Whenever a line of the listing contains the string "accessPath", return that line.

——————

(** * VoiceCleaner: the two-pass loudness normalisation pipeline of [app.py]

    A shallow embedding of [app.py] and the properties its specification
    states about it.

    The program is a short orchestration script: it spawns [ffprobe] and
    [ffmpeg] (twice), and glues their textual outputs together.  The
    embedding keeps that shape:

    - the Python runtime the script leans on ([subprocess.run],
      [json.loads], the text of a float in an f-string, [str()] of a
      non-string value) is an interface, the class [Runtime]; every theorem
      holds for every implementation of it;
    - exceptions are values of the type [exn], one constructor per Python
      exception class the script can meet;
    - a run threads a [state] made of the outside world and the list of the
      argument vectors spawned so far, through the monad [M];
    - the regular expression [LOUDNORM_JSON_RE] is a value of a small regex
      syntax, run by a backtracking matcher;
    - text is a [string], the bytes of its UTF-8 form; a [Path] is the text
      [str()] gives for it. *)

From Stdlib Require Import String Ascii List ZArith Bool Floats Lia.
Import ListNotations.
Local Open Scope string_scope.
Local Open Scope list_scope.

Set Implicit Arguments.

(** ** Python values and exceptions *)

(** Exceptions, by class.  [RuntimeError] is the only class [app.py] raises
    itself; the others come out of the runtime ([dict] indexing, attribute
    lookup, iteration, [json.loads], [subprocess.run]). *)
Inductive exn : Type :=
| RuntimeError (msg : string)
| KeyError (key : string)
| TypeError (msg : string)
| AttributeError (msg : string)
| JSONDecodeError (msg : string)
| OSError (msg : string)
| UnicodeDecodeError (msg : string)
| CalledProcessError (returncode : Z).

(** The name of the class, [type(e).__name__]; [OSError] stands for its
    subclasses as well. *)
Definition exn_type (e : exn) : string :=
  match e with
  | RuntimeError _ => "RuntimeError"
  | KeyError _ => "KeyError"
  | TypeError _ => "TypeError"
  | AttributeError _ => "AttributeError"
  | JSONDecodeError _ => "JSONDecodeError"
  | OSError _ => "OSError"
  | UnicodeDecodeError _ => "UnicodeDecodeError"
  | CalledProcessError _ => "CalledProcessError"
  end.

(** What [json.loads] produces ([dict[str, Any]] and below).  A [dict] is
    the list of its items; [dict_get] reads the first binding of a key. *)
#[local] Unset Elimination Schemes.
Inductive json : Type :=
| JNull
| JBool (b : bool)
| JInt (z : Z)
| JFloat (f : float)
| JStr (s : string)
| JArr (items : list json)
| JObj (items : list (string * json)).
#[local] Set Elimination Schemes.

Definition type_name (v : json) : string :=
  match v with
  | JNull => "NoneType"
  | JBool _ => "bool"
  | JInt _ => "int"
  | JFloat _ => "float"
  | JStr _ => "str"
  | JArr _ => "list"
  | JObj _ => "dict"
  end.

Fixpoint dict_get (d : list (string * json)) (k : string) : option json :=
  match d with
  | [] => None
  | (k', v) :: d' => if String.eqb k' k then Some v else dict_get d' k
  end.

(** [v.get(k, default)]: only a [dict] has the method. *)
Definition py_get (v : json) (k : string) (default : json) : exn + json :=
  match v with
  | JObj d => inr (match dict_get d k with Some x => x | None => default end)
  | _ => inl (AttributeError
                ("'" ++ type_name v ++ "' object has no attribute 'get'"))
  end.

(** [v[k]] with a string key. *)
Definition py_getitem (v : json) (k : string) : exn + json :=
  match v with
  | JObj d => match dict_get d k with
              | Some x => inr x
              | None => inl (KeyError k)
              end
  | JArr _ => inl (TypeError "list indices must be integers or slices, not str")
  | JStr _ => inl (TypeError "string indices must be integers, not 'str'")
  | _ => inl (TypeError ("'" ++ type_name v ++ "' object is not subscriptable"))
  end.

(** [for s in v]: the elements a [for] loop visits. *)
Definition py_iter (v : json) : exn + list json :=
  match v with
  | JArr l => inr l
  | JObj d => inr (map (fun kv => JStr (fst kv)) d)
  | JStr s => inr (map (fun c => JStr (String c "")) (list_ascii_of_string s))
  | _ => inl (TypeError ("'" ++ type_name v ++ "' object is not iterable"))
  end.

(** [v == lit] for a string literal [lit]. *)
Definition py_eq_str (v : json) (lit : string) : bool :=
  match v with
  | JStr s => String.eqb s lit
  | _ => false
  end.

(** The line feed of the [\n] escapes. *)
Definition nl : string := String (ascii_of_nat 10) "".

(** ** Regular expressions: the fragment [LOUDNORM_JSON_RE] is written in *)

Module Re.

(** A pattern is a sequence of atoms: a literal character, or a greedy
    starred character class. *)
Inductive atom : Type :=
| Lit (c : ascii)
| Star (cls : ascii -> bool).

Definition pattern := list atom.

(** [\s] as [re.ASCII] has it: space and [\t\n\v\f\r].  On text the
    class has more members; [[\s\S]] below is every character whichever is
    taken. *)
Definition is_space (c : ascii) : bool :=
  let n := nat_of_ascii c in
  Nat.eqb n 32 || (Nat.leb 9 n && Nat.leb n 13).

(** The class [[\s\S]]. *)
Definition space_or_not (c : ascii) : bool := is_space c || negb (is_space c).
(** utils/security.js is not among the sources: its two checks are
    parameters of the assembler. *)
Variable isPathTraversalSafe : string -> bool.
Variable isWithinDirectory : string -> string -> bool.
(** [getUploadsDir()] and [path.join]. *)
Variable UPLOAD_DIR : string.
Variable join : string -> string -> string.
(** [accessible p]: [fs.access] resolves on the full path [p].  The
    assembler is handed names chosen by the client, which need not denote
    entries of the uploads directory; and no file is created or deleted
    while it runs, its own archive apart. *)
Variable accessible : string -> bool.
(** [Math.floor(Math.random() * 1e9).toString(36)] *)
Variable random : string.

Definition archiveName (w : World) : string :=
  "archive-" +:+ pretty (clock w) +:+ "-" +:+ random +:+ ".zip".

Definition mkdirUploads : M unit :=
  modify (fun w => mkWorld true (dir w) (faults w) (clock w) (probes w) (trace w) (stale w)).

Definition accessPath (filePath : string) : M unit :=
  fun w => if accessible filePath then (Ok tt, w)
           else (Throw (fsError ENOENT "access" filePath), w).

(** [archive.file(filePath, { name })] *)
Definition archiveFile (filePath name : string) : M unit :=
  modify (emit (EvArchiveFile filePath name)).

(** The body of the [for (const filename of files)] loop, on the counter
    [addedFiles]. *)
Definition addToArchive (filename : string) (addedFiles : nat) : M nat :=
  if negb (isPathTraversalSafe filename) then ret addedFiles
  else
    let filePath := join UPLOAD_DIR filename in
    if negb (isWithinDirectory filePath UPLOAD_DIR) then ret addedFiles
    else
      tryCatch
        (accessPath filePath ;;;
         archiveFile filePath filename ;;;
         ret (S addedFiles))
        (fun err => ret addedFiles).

——————

FINISHED EXERCISE>
Definition accessPath (filePath : string) : M unit :=
        (accessPath filePath ;;;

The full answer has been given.